Gangs armed with knives and sticks blocked major roads in Lagos on Friday, with many on the streets angered by a speech in which the president called for calm but failed to condemn the killing of protesters demanding an end to police brutality.

The unrest is the worst street violence since Nigeria’s return to civilian rule in 1999 and the most serious political crisis confronting President Muhammadu Buhari, a former head of a military regime who came to power at the ballot box in 2015.

A highway leading to the international airport was obstructed by blockades manned by groups of young men demanding cash from motorists. Petrol stations were closed and cash machines were not working in parts of the city.

Violence in Nigeria’s sprawling commercial hub, a city of 20 million, has escalated since Tuesday night, when a round-the-clock curfew was announced.

Amnesty International said soldiers and police killed at least 12 protesters on Tuesday in Lekki and Alausa, two Lagos districts. On Thursday, Amnesty, Human Rights Watch and 40 other groups demanded an immediate and thorough investigation of the incident.

Protests against alleged police brutality in Nigeria have become even more bloody:

A Nigerian DJ and musician known as DJ Switch, who broadcast the shooting in Lekki live on Instagram, on Friday recounted the incident on the social media platform. She said the military carried out the shooting and she counted 15 dead bodies.

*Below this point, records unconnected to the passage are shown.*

(** * galaxy_generator: the canvas physics, the pointer gestures and the
      spiral-galaxy generator

    A shallow embedding of [GalaxyCanvas] (the React component holding the
    stars) and of [generateSpiralGalaxyStars] (app/page.tsx).

    Numbers.  A JavaScript [number] is modelled by a real number: [+], [-],
    [*], [/], [Math.sqrt], [Math.exp], [Math.cos], [Math.sin] are the
    operations of [R].  Rounding, overflow, infinities and NaN are outside
    this model.  Counts that drive loops ([numStars], [numArms], loop
    indices) are integers ([Z]).  Two places need more care.  The
    generator floors the product [numStars * bulgeFraction] into the
    number of bulge stars, where rounding can change the count by one: this
    product is a parameter [times] of the generator, and what is proved
    for every [times] does not depend on how the machine rounds.  The
    square root of a negative number and a quotient by zero are NaN in the
    code and 0 in [R]: a property that reads such a value assumes the
    inputs on which the argument is not negative and the divisor not zero.

    Effects.  [Date.now()] and [Math.random()] are the only sources of
    non-determinism.  A pointer handler calls each at most once, so it
    receives the two results with the event; the generator calls them in a
    loop, so it runs in a small state monad over two call counters that
    index two oracles.  React state is an explicit record; every handler is
    a function from the state before the event to the state after it. *)

From Stdlib Require Import Reals Lra Lia ZArith List Permutation Bool.
From Stdlib Require Import Rgeom.
Import ListNotations.
Open Scope R_scope.

(** ** JavaScript numbers *)

Module Js.

(** [a === b] on numbers. *)
Definition eqb (a b : R) : bool := if Req_dec_T a b then true else false.

(** [a < b] and [a > b] on numbers. *)
Definition ltb (a b : R) : bool := if Rlt_dec a b then true else false.
Definition gtb (a b : R) : bool := ltb b a.

(** [Math.floor] of a number whose floor is used as a count or an index. *)
Definition floor (a : R) : Z := Zfloor a.

(** [Math.max] and [Math.min]. *)
Definition max (a b : R) : R := Rmax a b.
Definition min (a b : R) : R := Rmin a b.

(** [a || b] on numbers: [b] when [a] is falsy, that is [0]. *)
Definition or_else (a b : R) : R := if Req_dec_T a 0 then b else a.

End Js.

(** ** GalaxyCanvas *)

Module GalaxyCanvas.

(** [interface Star]. *)
Record Star : Type := mkStar {
  id : R;
  x : R;
  y : R;
  vx : R;
  vy : R;
  mass : R;
  imageIndex : option Z
}.

(** [interface GalaxyCanvasProps], without the two notification callbacks. *)
Record Props : Type := mkProps {
  width : R;
  height : R;
  gravity : R;
  timeStep : R;
  defaultMass : R
}.

(** The component's [useState] cells.  [starImages] only matters through
    its length. *)
Record State : Type := mkState {
  stars : list Star;
  isDragging : bool;
  lastMousePos : option (R * R);
  startDragPos : option (R * R);
  isPaused : bool;
  starImagesLength : Z;
  imagesLoaded : bool
}.

Definition initialState : State :=
  {| stars := []; isDragging := false; lastMousePos := None;
     startDragPos := None; isPaused := false;
     starImagesLength := 0; imagesLoaded := false |}.

Definition set_stars (f : list Star -> list Star) (st : State) : State :=
  {| stars := f (stars st); isDragging := isDragging st;
     lastMousePos := lastMousePos st; startDragPos := startDragPos st;
     isPaused := isPaused st; starImagesLength := starImagesLength st;
     imagesLoaded := imagesLoaded st |}.
(** Whatever the loop does and however it ends, it takes away nothing but
    empty directories among the entries it went through. *)
Lemma clean_loop_frame (os : platform) (self : FileOrganizer) (l : list string) (c : nat)
    (w : world) (r : result nat) (w' : world) :
  for_entries (clean_empty_folders_body os self) l c w = (r, w') →
  ∀ q, fs w' !! q = fs w !! q
       ∨ (∃ n, n ∈ l ∧ q = source_dir self // n ∧ fs w !! q = Some Dir
               ∧ entries (fs w) q = [] ∧ fs w' !! q = None).
Proof.
  revert c w. induction l as [|name l IH]; intros c w Hrun.
  - injection Hrun as <- <-. by left.
  - simpl in Hrun. unfold bind in Hrun.
    destruct (clean_body_cases os self name c w)
      as [[Hout _] | [(Hdir & msg & _ & Hout)
                     | (Hdir & _ & Hempty & [[_ Hout] | (msg & _ & Hout)])]];
      rewrite Hout in Hrun.
    + pose proof (IH _ _ Hrun) as Hframe.
      intros q; destruct (Hframe q) as [Hsame | (n & Hn & -> & Hd & He & Hgone)].
      * by left.
      * right. exists n. repeat split; try done. by right.
    + injection Hrun as <- <-. by left.
    + pose proof (IH _ _ Hrun) as Hframe.
      intros q; destruct (Hframe q) as [Hsame | (n & Hn & -> & Hd & He & Hgone)]; simpl in *.
      * destruct (decide (q = source_dir self // name)) as [->|Hne].
        -- right. exists name. rewrite lookup_delete_eq in Hsame.
           repeat split; try done. by left.
        -- left. by rewrite lookup_delete_ne in Hsame.
      * right. exists n.
        assert (source_dir self // n ≠ source_dir self // name) as Hne.
        { intros Heq. rewrite Heq, lookup_delete_eq in Hd. done. }
        rewrite lookup_delete_ne in Hd by done.
        repeat split; try done; [by right|].
        apply entries_nil. intros x.
        rewrite entries_nil in He. specialize (He x).
        rewrite lookup_delete_ne in He; [done|].
        intros Heq. apply (f_equal length) in Heq. rewrite !join_length in Heq. lia.
    + pose proof (IH _ _ Hrun) as Hframe.
      intros q; destruct (Hframe q) as [Hsame | (n & Hn & -> & Hd & He & Hgone)]; simpl in *.
      * by left.
      * right. exists n. repeat split; try done. by right.
Qed.
(** ** Cancellations and the partition *)

(** C6: a transaction to the wallet itself with zero value and no call
    data is normalized with [cancellationTx] set.  In every output of the
    loop the two groups are the records, without and with
    [cancellationTx], of the transactions that reached line 238 (the seed,
    followed by the fetched results when there are new ones), in the order
    of these transactions; the record of such a transaction to the wallet
    itself is in the [cancel] group; and of three records, the second being
    a cancellation, the [outgoing] group is the first and the third in that
    order.  The loop gives such an output, or [undefined] on a not-modified
    signal, whenever all these transactions are normalized. *)
Theorem cancellation_partition `{Imports} `{Network}
    (safeAddress : string) (getState : unit -> AppState) :
  (forall tx knownTokens code r,
      sameAddress (TxServiceModel.to tx) safeAddress = true ->
      TxServiceModel.value tx = 0 ->
      Js.truthy (TxServiceModel.data tx) = false ->
      buildTransactionFrom safeAddress tx knownTokens code = Js.Resolved r ->
      Transaction.cancellationTx r = true)
  /\ (forall st out st',
         loadOutgoingTransactions safeAddress getState st = (Js.Resolved (Some out), st') ->
         exists recs,
           Forall2 (normalizes safeAddress getState)
                   (fetchedTransactions safeAddress st) recs
           /\ outgoing out !! safeAddress
              = Some (match filter (fun r => Transaction.cancellationTx r = false) recs with
                      | [] => None
                      | g => Some g
                      end)
           /\ cancel out !! safeAddress
              = Some (match filter (fun r => Transaction.cancellationTx r = true) recs with
                      | [] => None
                      | g => Some g
                      end)
           /\ (forall (i : nat) tx r,
                  fetchedTransactions safeAddress st !! i = Some tx ->
                  recs !! i = Some r ->
                  sameAddress (TxServiceModel.to tx) safeAddress = true ->
                  TxServiceModel.value tx = 0 ->
                  Js.truthy (TxServiceModel.data tx) = false ->
                  Transaction.cancellationTx r = true
                  /\ exists g, cancel out !! safeAddress = Some (Some g) /\ r ∈ g)
           /\ (forall r1 r2 r3,
                  recs = [r1; r2; r3] ->
                  Transaction.cancellationTx r1 = false ->
                  Transaction.cancellationTx r2 = true ->
                  Transaction.cancellationTx r3 = false ->
                  outgoing out !! safeAddress = Some (Some [r1; r3])
                  /\ cancel out !! safeAddress = Some (Some [r2])))
  /\ (forall st recs,
         Forall2 (normalizes safeAddress getState)
                 (fetchedTransactions safeAddress st) recs ->
         (loadOutgoingTransactions safeAddress getState st).1 = Js.Resolved None
         \/ exists out,
              (loadOutgoingTransactions safeAddress getState st).1
              = Js.Resolved (Some out)
              /\ outgoing out !! safeAddress
                 = Some (match filter (fun r => Transaction.cancellationTx r = false)
                                      recs with
                         | [] => None
                         | g => Some g
                         end)
              /\ cancel out !! safeAddress
                 = Some (match filter (fun r => Transaction.cancellationTx r = true)
                                      recs with
                         | [] => None
                         | g => Some g
                         end)).
Proof.
  assert (Hflag : forall tx knownTokens code r,
             sameAddress (TxServiceModel.to tx) safeAddress = true ->
             TxServiceModel.value tx = 0 ->
             Js.truthy (TxServiceModel.data tx) = false ->
             buildTransactionFrom safeAddress tx knownTokens code = Js.Resolved r ->
             Transaction.cancellationTx r = true).
  { intros tx knownTokens code r Hsame Hval Hdata Hb.
    apply buildTransactionFrom_resolved in Hb as (_ & _ & -> & _).
    unfold cancellationTx_of. rewrite Hsame, Hval, Hdata. reflexivity. }
  split; [exact Hflag | split].
  - intros st out st' Hl.
    apply loadOutgoingTransactions_output in Hl as (recs & Hf & ->).
    destruct (groupTransactions_groups safeAddress recs) as [Hout Hcan].
    exists recs. split; [exact Hf|]. split; [exact Hout|]. split; [exact Hcan|].
    split.
    + intros i tx r Htx Hr Hsame Hval Hdata.
      destruct (Forall2_lookup_lr _ _ _ _ _ _ Hf Htx Hr) as (code & _ & Hb).
      assert (Hc : Transaction.cancellationTx r = true)
        by (eapply Hflag; eassumption).
      split; [exact Hc|]. rewrite Hcan.
      assert (Hmem : r ∈ filter (fun r => Transaction.cancellationTx r = true) recs).
      { apply list_elem_of_filter. split; [exact Hc|].
        eapply list_elem_of_lookup_2. exact Hr. }
      destruct (filter (fun r => Transaction.cancellationTx r = true) recs)
        as [|x g]; [inversion Hmem | eauto].
    + intros r1 r2 r3 -> H1 H2 H3. rewrite Hout, Hcan.
      rewrite !filter_cons, filter_nil. rewrite H1, H2, H3. split; reflexivity.
  - intros st recs Hf.
    destruct (loadOutgoingTransactions_returns safeAddress getState st recs Hf)
      as [Hu|Hr]; [left; exact Hu | right].
    exists (groupTransactions safeAddress recs). split; [exact Hr|].
    apply groupTransactions_groups.
Qed.

Lemma cancellation_partition_witness :
  let response :=
    {| Response.count := 2;
       Response.results := [Sample.rawTx Sample.safe 0 None;
                            Sample.rawTx Sample.other 1 None];
       Response.etag := Js.Str "abc" |} in
  let net := Sample.network [] [] (fun _ => Js.Resolved response) in
  exists out st' (recs : list Transaction.t) c,
    @loadOutgoingTransactions Sample.imports net Sample.safe (Sample.getState [])
      initialState = (Js.Resolved (Some out), st')
    /\ @fetchedTransactions Sample.imports net Sample.safe initialState
       = [Sample.creationRecord; Sample.rawTx Sample.safe 0 None;
          Sample.rawTx Sample.other 1 None]
    /\ recs !! 1%nat = Some c
    /\ Transaction.cancellationTx c = true
    /\ exists g, cancel out !! Sample.safe = Some (Some g) /\ c ∈ g.
Proof.
  intros response net.
  destruct (@loadOutgoingTransactions Sample.imports net Sample.safe
              (Sample.getState []) initialState) as [[[out|]|e] st'] eqn:Hl;
    [|vm_compute in Hl; discriminate|vm_compute in Hl; discriminate].
  destruct (proj1 (proj2 (@cancellation_partition Sample.imports net Sample.safe
                            (Sample.getState []))) initialState out st' Hl)
    as (recs & Hf & _ & _ & Hplaced & _).
  assert (Htx : @fetchedTransactions Sample.imports net Sample.safe initialState
                !! 1%nat = Some (Sample.rawTx Sample.safe 0 None)) by reflexivity.
  destruct (Forall2_lookup_l _ _ _ _ _ Hf Htx) as (c & Hc & _).
  destruct (Hplaced 1%nat _ c Htx Hc eq_refl eq_refl eq_refl) as [Hflag Hg].
  exists out, st', recs, c. split; [reflexivity|]. split; [reflexivity|].
  split; [exact Hc|]. split; [exact Hflag | exact Hg].
Defined.

(** ** The fetch loop *)

(** C3, as stated, fails.  The stored ETag is "abc" and the history
    service answers with the same ETag and a count of zero: the loop does
    not return [undefined]; it sends the batch of code lookups, normalizes
    the genesis record and returns an output. *)
Lemma same_etag_empty_history_not_short_circuited :
  let response :=
    {| Response.count := 0; Response.results := []; Response.etag := Js.Str "abc" |} in
  let net := Sample.network [] [] (fun _ => Js.Resolved response) in
  let st := {| prevSaveTransactionsEtag := Js.Str "abc"; trace := [] |} in
  let result :=
    @loadOutgoingTransactions Sample.imports net Sample.safe (Sample.getState []) st in
  Js.strict_eq (prevSaveTransactionsEtag st) (Response.etag response) = true
  /\ result.1 <> Js.Resolved None
  /\ (exists out, result.1 = Js.Resolved (Some out))
  /\ trace result.2
     = [HttpGet "/safes/0xSafe/transactions" (Some "abc");
        BatchExecute [""];
        Normalize Sample.creationRecord (Some "0x")].
Proof.
  cbv zeta. split; [reflexivity|].
  split; [vm_compute; discriminate|].
  split; [eexists; vm_compute; reflexivity|].
  vm_compute; reflexivity.
Qed.
Definition compress (h : regs) (block : list N) : regs :=
  let '(h0, h1, h2, h3, h4) := h in
  let '(a, b, c, d, e) := rounds 0 (schedule block) h in
  (add32 h0 a, add32 h1 b, add32 h2 c, add32 h3 d, add32 h4 e).

Fixpoint blocks (fuel : nat) (ws : list N) (h : regs) : regs :=
  match fuel, ws with
  | S f, _ :: _ => blocks f (skipn 16 ws) (compress h (firstn 16 ws))
  | _, _ => h
  end.

Definition init : regs :=
  (0x67452301, 0xEFCDAB89, 0x98BADCFE, 0x10325476, 0xC3D2E1F0).

Definition digest (msg : list N) : list N :=
  let ws := words (pad msg) in
  let '(h0, h1, h2, h3, h4) := blocks (List.length ws) ws init in
  be_bytes 4 h0 ++ be_bytes 4 h1 ++ be_bytes 4 h2 ++ be_bytes 4 h3
    ++ be_bytes 4 h4.

Definition hexdigit (d : N) : char :=
  if d <? 10 then 48 + d else 87 + d.

(** [hashlib.sha1(msg).hexdigest()]: forty lowercase hexadecimal digits. *)
Definition hexdigest (msg : list N) : pystr :=
  flat_map (fun b => [hexdigit (b / 16); hexdigit (b mod 16)]) (digest msg).

End SHA1.

(** [s.encode('utf-8')]: a lone surrogate cannot be encoded
    ([UnicodeEncodeError]). *)
Fixpoint encode_utf8 (s : pystr) : option (list N) :=
  match s with
  | [] => Some []
  | c :: r =>
      let bytes :=
        (if c <? 0x80 then Some [c]
         else if c <? 0x800 then
           Some [N.lor 0xC0 (N.shiftr c 6); N.lor 0x80 (N.land c 63)]
         else if (0xD800 <=? c) && (c <=? 0xDFFF) then None
         else if c <? 0x10000 then
           Some [N.lor 0xE0 (N.shiftr c 12);
                 N.lor 0x80 (N.land (N.shiftr c 6) 63);
                 N.lor 0x80 (N.land c 63)]
         else if c <=? 0x10FFFF then
           Some [N.lor 0xF0 (N.shiftr c 18);
                 N.lor 0x80 (N.land (N.shiftr c 12) 63);
                 N.lor 0x80 (N.land (N.shiftr c 6) 63);
                 N.lor 0x80 (N.land c 63)]
         else None)%N in
      match bytes, encode_utf8 r with
      | Some b, Some rest => Some (b ++ rest)
      | _, _ => None
      end
  end.

(** The code points [str.encode('utf-8')] refuses: the surrogates. *)
Definition surrogate (c : char) : bool := ((0xD800 <=? c) && (c <=? 0xDFFF))%N.

(** [s.upper()] on the characters a hexadecimal digest has. *)
Definition upper (s : pystr) : pystr :=
  map (fun c => if (97 <=? c) && (c <=? 122) then c - 32 else c)%N s.

(** ** The breach check *)

(** The characters [str.splitlines] breaks at. *)
Definition linebreak (c : char) : bool :=
  ((10 <=? c) && (c <=? 13) || (28 <=? c) && (c <=? 30)
   || (c =? 133) || (c =? 8232) || (c =? 8233))%N.

(** [s.splitlines()]: a carriage return followed by a line feed is one
    break, and a final break opens no empty line. *)
Fixpoint splitlines (s : pystr) : list pystr :=
  match s with
  | [] => []
  | c :: r =>
      if linebreak c then
        [] :: match r with
              | c' :: r' =>
                  if (c =? 13)%N && (c' =? 10)%N then splitlines r'
                  else splitlines r
              | [] => []
              end
      else match splitlines r with
           | [] => [[c]]
           | l :: ls => (c :: l) :: ls
           end
  end.

Definition colon : char := 58%N.

(** The loop over the response's lines, 133 to 145: the count of the first
    line whose suffix matches, [None] when that count is not an integer,
    0 when no line matches. *)
Fixpoint scan (w : World) (suffix : pystr) (lines : list pystr) : option Z :=
  match lines with
  | [] => Some 0%Z
  | line :: rest =>
      if negb (nonempty line) then scan w suffix rest
      else
        match split colon line with
        | [suf; count] =>
            if Str.eqb suf suffix then
              match py_int w count with
              | Some n => Some n
              | None => None
              end
            else scan w suffix rest
        | _ => scan w suffix rest
        end
  end.

Definition range_url : pystr := lit "https://api.pwnedpasswords.com/range/".

(** The upper-case hexadecimal SHA-1 of the password, line 124. *)
Definition sha1_upper (password : pystr) : outcome pystr :=
  match encode_utf8 password with
  | Some bytes => Return (upper (SHA1.hexdigest bytes))
  | None => Raise UnicodeEncodeError
  end.

(** The URL requested for a digest, lines 125 and 126. *)
Definition url_of (sha1 : pystr) : pystr := range_url ++ firstn 5 sha1.

(** What [pwned_count] sends: the URL of its one request, if it makes one. *)
Definition pwned_request (w : World) (password : pystr) : option pystr :=
  if negb (REQUESTS_AVAILABLE w) then None
  else
    match sha1_upper password with
    | Return sha1 => Some (url_of sha1)
    | Raise _ => None
    end.

(** [pwned_count(password)]; the result [None] is Python's [None]. *)
Definition pwned_count (w : World) (password : pystr) : outcome (option Z) :=
  if negb (REQUESTS_AVAILABLE w) then Return None
  else
    match sha1_upper password with
    | Raise e => Raise e
    | Return sha1 =>
        let prefix := firstn 5 sha1 in
        let suffix := skipn 5 sha1 in
        let url := range_url ++ prefix in
        match requests_get w url with
        | None => Return None
        | Some resp =>
            if negb (status_code resp =? 200)%Z then Return None
            else Return (scan w suffix (splitlines (text resp)))
        end
    end.

(** [entry["pwned_count"]] as [main] fills it, lines 276 to 285: the call is
    under [try ... except Exception], which turns any exception into
    [None]. *)
Definition entry_pwned_count (w : World) (a : Args) (v : pystr) : option Z :=
  if check_pwned a then
    if negb (REQUESTS_AVAILABLE w) then None
    else
      match pwned_count w v with
      | Return r => r
      | Raise _ => None
      end
  else None.

(** ** Entropy *)

(** The float operations [shannon_entropy] uses.  [math.log2] is not among
    the operations of binary64 that the kernel provides, so the estimator is
    written over this interface, each field one operation of the source:
    - [zero]: the literal [0.0];
    - [true_div c n]: [c / n] on integers, [n] not zero;
    - [fmul], [fsub]: [*] and [-] on floats;
    - [of_int n]: the conversion in [entropy * length];
    - [log2 x]: [math.log2(x)], [None] for its [ValueError];
    - [fle]: the order [<=].
    How binary64 rounds these, and what the platform's [log2] returns, is
    not fixed here: what is proved of the estimator holds for every such
    arithmetic, exact binary64 included. *)
Class FloatOps (F : Type) : Type := {
  zero : F;
  true_div : Z -> Z -> F;
  fmul : F -> F -> F;
  fsub : F -> F -> F;
  of_int : Z -> F;
  log2 : F -> option F;
  fle : F -> F -> Prop
}.

(** A [dict] from characters to counts, in insertion order (the order
    [freq.values()] follows). *)
Definition dict := list (char * Z).

(** [freq[ch] = freq.get(ch, 0) + 1] *)
Fixpoint bump (ch : char) (freq : dict) : dict :=
  match freq with
  | [] => [(ch, 0 + 1)%Z]
  | (k, v) :: rest =>
      if char_eqb k ch then (k, v + 1)%Z :: rest
      else (k, v) :: bump ch rest
  end.

Definition values (freq : dict) : list Z := map snd freq.

(** [freq.get(c, 0)] *)
Fixpoint get (freq : dict) (c : char) : Z :=
  match freq with
  | [] => 0
  | (k, v) :: rest => if char_eqb k c then v else get rest c
  end.

(** The dictionary the first loop builds: [for ch in s: freq[ch] = ...]. *)
Definition freq_of (s : pystr) : dict :=
  fold_left (fun freq ch => bump ch freq) s [].

Section Entropy.
Context {F : Type} {ops : FloatOps F}.

(** One pass of the second loop: [p = count / length] and
    [entropy -= p * math.log2(p)]. *)
Definition accumulate (length : Z) (entropy : outcome F) (count : Z)
  : outcome F :=
  match entropy with
  | Raise e => Raise e
  | Return entropy =>
      let p := true_div count length in
      match log2 p with
      | Some l => Return (fsub entropy (fmul p l))
      | None => Raise ValueError
      end
  end.

Definition shannon_entropy (s : pystr) : outcome F :=
  match s with
  | [] => Return zero
  | _ :: _ =>
      let freq := freq_of s in
      let entropy := Return zero in
      let length := Z.of_nat (List.length s) in
      match fold_left (accumulate length) (values freq) entropy with
      | Return entropy => Return (fmul entropy (of_int length))
      | Raise e => Raise e
      end
  end.

End Entropy.

(** The labels, as the strings the function returns. *)
Definition MUY_DEBIL : pystr := lit "Muy débil".
Definition DEBIL : pystr := lit "Débil".
Definition ACEPTABLE : pystr := lit "Aceptable".
Definition FUERTE : pystr := lit "Fuerte".
Definition MUY_FUERTE : pystr := lit "Muy fuerte".

Definition strength_label (entropy_bits : float) : pystr :=
  if (entropy_bits <? 28)%float then MUY_DEBIL
  else if (entropy_bits <? 36)%float then DEBIL
  else if (entropy_bits <? 60)%float then ACEPTABLE
  else if (entropy_bits <? 80)%float then FUERTE
  else MUY_FUERTE.

(** ** What the specification says, for comparison with the code *)

(** The characters a request allows: the union of the alphabets of its
    enabled categories. *)
Definition allowed (minus mayus digitos simbolos : bool) (c : char) : Prop :=
  (minus = true /\ In c ascii_lowercase)
  \/ (mayus = true /\ In c ascii_uppercase)
  \/ (digitos = true /\ In c digits)
  \/ (simbolos = true /\ In c symbols).

(** The word list in effect: the stripped non-blank lines of the file, or
    the embedded list when there is no file or it has no such line. *)
Definition configured_words (w : World) (wordlist_path : option pystr)
  : list pystr :=
  match wordlist_path with
  | Some path =>
      if nonempty path then
        match read_text w path with
        | Some txt => stripped_lines txt
        | None => []
        end
      else []
  | None => []
  end.

Definition words_in_effect (w : World) (wordlist_path : option pystr)
  : list pystr :=
  match configured_words w wordlist_path with
  | [] => DEFAULT_EMBEDDED_WORDLIST
  | ws => ws
  end.
(** C4, as stated, fails in two ways for a tensor against itself.  With
    [max_val] zero there is no value at all: [math.log10] raises its domain
    error.  And on the tensor of shape (1, 0), with [max_val] 255, the value
    of the one sample is NaN, not plus infinity. *)
Lemma psnr_of_self_is_not_always_infinite :
  (2 <= length (t_shape scenario_P))%nat
  /\ _compute_metric (PSNRMetric (Fin 0) (mode MEAN)) scenario_P scenario_P
     = Raise (ValueError math_domain_error)
  /\ (2 <= length (t_shape empty_sample))%nat
  /\ _compute_metric (PSNRMetric (Fin 255) (mode MEAN)) empty_sample empty_sample
     = Ok (mkTensor [1; 1]%nat [NaN])
  /\ nth 0 (t_data (mkTensor [1; 1]%nat [NaN])) NaN <> PInf.
Proof.
  split; [simpl; lia |]. split; [| split; [simpl; lia | split]].
  - cbn [_compute_metric PSNRMetric]. unfold PSNRMetric_compute_metric.
    rewrite (proj1 float_scenario).
    rewrite (compute_mean_error_metrics_value scenario_P scenario_P sq_func 1
               [1; 2; 2]%nat) by (reflexivity || discriminate).
    cbn [bind]. rewrite math_log10_not_positive by lra. reflexivity.
  - cbn [_compute_metric PSNRMetric]. unfold PSNRMetric_compute_metric.
    change (float empty_sample) with empty_sample.
    rewrite (compute_mean_error_metrics_value empty_sample empty_sample sq_func
               1 [0%nat]) by (reflexivity || discriminate).
    rewrite math_log10_fin by lra.
    cbn [bind seq map row empty_sample t_data zip_scalars firstn skipn numel
         fold_right Nat.mul].
    rewrite mean_of_nothing. reflexivity.
  - cbn. discriminate.
Qed.

(** ** The worked scenario *)

Lemma mean_list_four (a : R) :
  mean_list [Fin a; Fin a; Fin a; Fin a] = Fin a.
Proof.
  unfold mean_list. cbn [sum_list fold_right s_add length].
  rewrite s_div_fin by (cbn [INR]; lra). f_equal. cbn [INR]. lra.
Qed.

Lemma scenario_per_sample (f : scalar -> scalar) (a : R) :
  f (s_sub (Fin 3) (Fin 1)) = Fin a ->
  compute_mean_error_metrics scenario_P scenario_Y f
  = Ok (mkTensor [1; 1]%nat [Fin a]).
Proof.
  intros Hf.
  rewrite (compute_mean_error_metrics_value scenario_P scenario_Y f 1
             [1; 2; 2]%nat) by (reflexivity || discriminate).
  cbn [seq map row scenario_P scenario_Y full t_data numel fold_right Nat.mul
       Nat.add repeat zip_scalars firstn skipn].
  rewrite Hf, mean_list_four. reflexivity.
Qed.

(** The mean reduction of one finite value. *)
Lemma reduce_mean_single (s : shape) (x : R) :
  do_metric_reduction (mkTensor s [Fin x]) (mode MEAN)
  = Ok (scalar_tensor (Fin x), scalar_tensor (Fin 1)).
Proof.
  unfold do_metric_reduction. cbn [bind t_data]. unfold nanmean, count_not_nan.
  cbn [drop_nans List.filter isnan negb length]. unfold mean_list.
  cbn [sum_list fold_right s_add length].
  rewrite s_div_fin by (cbn [INR]; lra). cbn [INR].
  do 3 f_equal. f_equal. lra.
Qed.

(** The reductions of the values 1, 2, 3 of a batch of three samples. *)
Example reduce_none_of_three :
  do_metric_reduction (mkTensor [3; 1]%nat [Fin 1; Fin 2; Fin 3]) (mode NONE)
  = Ok (mkTensor [3; 1]%nat [Fin 1; Fin 2; Fin 3],
        mkTensor [3; 1]%nat [Fin 1; Fin 1; Fin 1]).
Proof. reflexivity. Qed.

Example reduce_mean_of_three :
  do_metric_reduction (mkTensor [3; 1]%nat [Fin 1; Fin 2; Fin 3]) (mode MEAN)
  = Ok (scalar_tensor (Fin 2), scalar_tensor (Fin 3)).
Proof.
  unfold do_metric_reduction. cbn [bind t_data]. unfold nanmean, count_not_nan.
  cbn [drop_nans List.filter isnan negb length]. unfold mean_list.
  cbn [sum_list fold_right s_add length].
  rewrite s_div_fin by (cbn [INR]; lra). cbn [INR].
  do 2 f_equal; f_equal; f_equal; lra.
Qed.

The army has denied soldiers were at the site of the shooting, where people had gathered in defiance of the curfew.

Buhari, in a national address late on Thursday, urged youths to “discontinue the street protests and constructively engage government in finding solutions”.

It was his first public address since the shootings. He lamented the loss of innocent lives, but did not directly refer to the Lekki incident that sparked international condemnation.